[RECORDS PROVIDED — start]

(** A byte of a word is that of what was cut to the word. *)
Lemma u8_shiftr_wrap n x k : 0 <= k -> k + 8 <= n -> u8 (Z.shiftr (wrap n x) k) = u8 (Z.shiftr x k).
Proof.
  intros Hk Hn. unfold u8, wrap. rewrite <- !Z.land_ones by lia. apply Z.bits_inj'. intros i Hi.
  rewrite !Z.land_spec, !Z.shiftr_spec, Z.land_spec, !Z.testbit_ones by lia.
  destruct (Z.leb_spec 0 i), (Z.ltb_spec i 8), (Z.leb_spec 0 (i + k)), (Z.ltb_spec (i + k) n); try lia;
    by rewrite ?andb_true_r, ?andb_false_r.
Qed.

(** The eight bytes of the length are those of the standard's field. *)
Lemma length_field size :
  let length_ := u64 (8 * size) in
  let lo_length := u32 length_ in
  let hi_length := u32 (Z.shiftr length_ 32) in
  [u8 (Z.shiftr hi_length 24); u8 (Z.shiftr hi_length 16); u8 (Z.shiftr hi_length 8); u8 hi_length;
   u8 (Z.shiftr lo_length 24); u8 (Z.shiftr lo_length 16); u8 (Z.shiftr lo_length 8); u8 lo_length] =
  to_big_endian 8 (8 * size).
Proof.
  cbv zeta. set (v := 8 * size). rewrite to_big_endian_rev. cbn [to_little_endian rev app].
  assert (Elow : forall n x, 8 <= n -> u8 (wrap n x) = u8 x).
  { intros n x Hn. pose proof (u8_shiftr_wrap n x 0 ltac:(lia) ltac:(lia)) as E. by rewrite !Z.shiftr_0_r in E. }
  unfold u32. rewrite !Elow, !u8_shiftr_wrap by lia. unfold u64.
  rewrite !Z.shiftr_shiftr, !Elow, !u8_shiftr_wrap by lia. done.
Qed.

(** The last block, with the length. *)
Lemma end_block done_ rest size c :
  holds done_ rest size c -> length rest = 56%nat ->
  let lo_length := u32 (length_ c) in
  let hi_length := u32 (Z.shiftr (length_ c) 32) in
  let block := take 56 (block c) ++
    [u8 (Z.shiftr hi_length 24); u8 (Z.shiftr hi_length 16); u8 (Z.shiftr hi_length 8); u8 hi_length;
     u8 (Z.shiftr lo_length 24); u8 (Z.shiftr lo_length 16); u8 (Z.shiftr lo_length 8); u8 lo_length] in
  state (SHA1ProcessMessageBlock (mk_context (state c) block (length_ c) (index c))) =
  process done_ (rest ++ to_big_endian 8 (8 * size)).
Proof.
  intros [Hs Hl _ _ Ht] H56. cbv zeta. cbn [SHA1ProcessMessageBlock state block]. rewrite Hl, length_field, Hs.
  rewrite H56 in Ht. by rewrite Ht.
Qed.

Lemma fill_to done_ tail size c limit :
  holds done_ tail size c -> (length tail <= limit <= 64)%nat ->
  holds done_ (tail ++ repeat 0 (limit - length tail)) size (fill limit c).
Proof.
  intros Hc Hl. unfold fill. rewrite (held_index _ _ _ _ Hc). apply fill_holds; [done|lia].
Qed.

Lemma pad_state message c :
  absorbed_bytes message c ->
  let padded := padded_with (to_big_endian 8 (8 * zlen message)) message in
  state (SHA1PadMessage c) =
  fold_left process (blocks sha256 (length padded / 64) padded) [0x67452301; 0xEFCDAB89; 0x98BADCFE; 0x10325476; 0xC3D2E1F0].
Proof.
  intros Ha. cbv zeta. destruct (tail_length message) as [Htl Hlt]. rewrite padded_blocks, fold_left_app by apply length_to_big_endian.
  unfold absorbed_bytes in Ha. set (r := (length message mod 64)%nat) in *.
  set (done_ := fold_left process (blocks sha256 (length message / 64) message) _) in *.
  assert (Hindex : index c = r) by (by rewrite (held_index _ _ _ _ Ha)).
  pose proof (put_holds _ _ _ c 0x80 Ha ltac:(lia)) as Hput.
  assert (Hpl : length (tail_of message ++ [0x80]) = S r) by (rewrite length_app, Htl; cbn [length]; lia).
  unfold SHA1PadMessage. rewrite Hindex. destruct (Nat.ltb_spec 55 r) as [Hr|Hr]; cbn [fold_left].
  - pose proof (fill_to _ _ _ _ 64 Hput ltac:(lia)) as Hfull. rewrite Hpl, <- app_assoc in Hfull.
    replace (64 - S r)%nat with (63 - r)%nat in Hfull by lia.
    assert (H64 : length (tail_of message ++ [0x80] ++ repeat 0 (63 - r)) = 64%nat)
      by (rewrite !length_app, repeat_length, Htl; cbn [length]; lia).
    pose proof (process_holds _ _ _ _ Hfull H64) as Hproc.
    apply (end_block _ (repeat 0 56)); [|apply repeat_length]. apply (fill_to _ [] _ _ 56 Hproc). cbn [length]. lia.
  - pose proof (fill_to _ _ _ _ 56 Hput ltac:(lia)) as Hfull. rewrite Hpl, <- app_assoc in Hfull.
    replace (56 - S r)%nat with (55 - r)%nat in Hfull by lia.
    rewrite (end_block _ _ _ _ Hfull); [f_equal; by rewrite <- !app_assoc|].
    rewrite !length_app, repeat_length, Htl. cbn [length]. lia.
Qed.

Lemma length_process state_ block_ : length state_ = 5%nat -> length (process state_ block_) = 5%nat.
Proof.
  intros Hs. unfold process. rewrite length_zip_with. set (W := fold_left expand _ _).
  assert (E : forall ts st, length st = 5%nat -> length (fold_left (turn W) ts st) = 5%nat).
  { induction ts as [|t ts IH]; intros st Hst; [done|]. cbn [fold_left]. apply IH. unfold turn. by case_match. }
  rewrite E by done. lia.
Qed.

[RECORDS PROVIDED — finish]

WORK INSTRUCTION:
Show every line above in which the word "unfold" is found.

REPLY TO THE TASK:
  intros Hk Hn. unfold u8, wrap. rewrite <- !Z.land_ones by lia. apply Z.bits_inj'. intros i Hi.
  unfold u32. rewrite !Elow, !u8_shiftr_wrap by lia. unfold u64.
  intros Hc Hl. unfold fill. rewrite (held_index _ _ _ _ Hc). apply fill_holds; [done|lia].
  unfold absorbed_bytes in Ha. set (r := (length message mod 64)%nat) in *.
  unfold SHA1PadMessage. rewrite Hindex. destruct (Nat.ltb_spec 55 r) as [Hr|Hr]; cbn [fold_left].
  intros Hs. unfold process. rewrite length_zip_with. set (W := fold_left expand _ _).
  { induction ts as [|t ts IH]; intros st Hst; [done|]. cbn [fold_left]. apply IH. unfold turn. by case_match. }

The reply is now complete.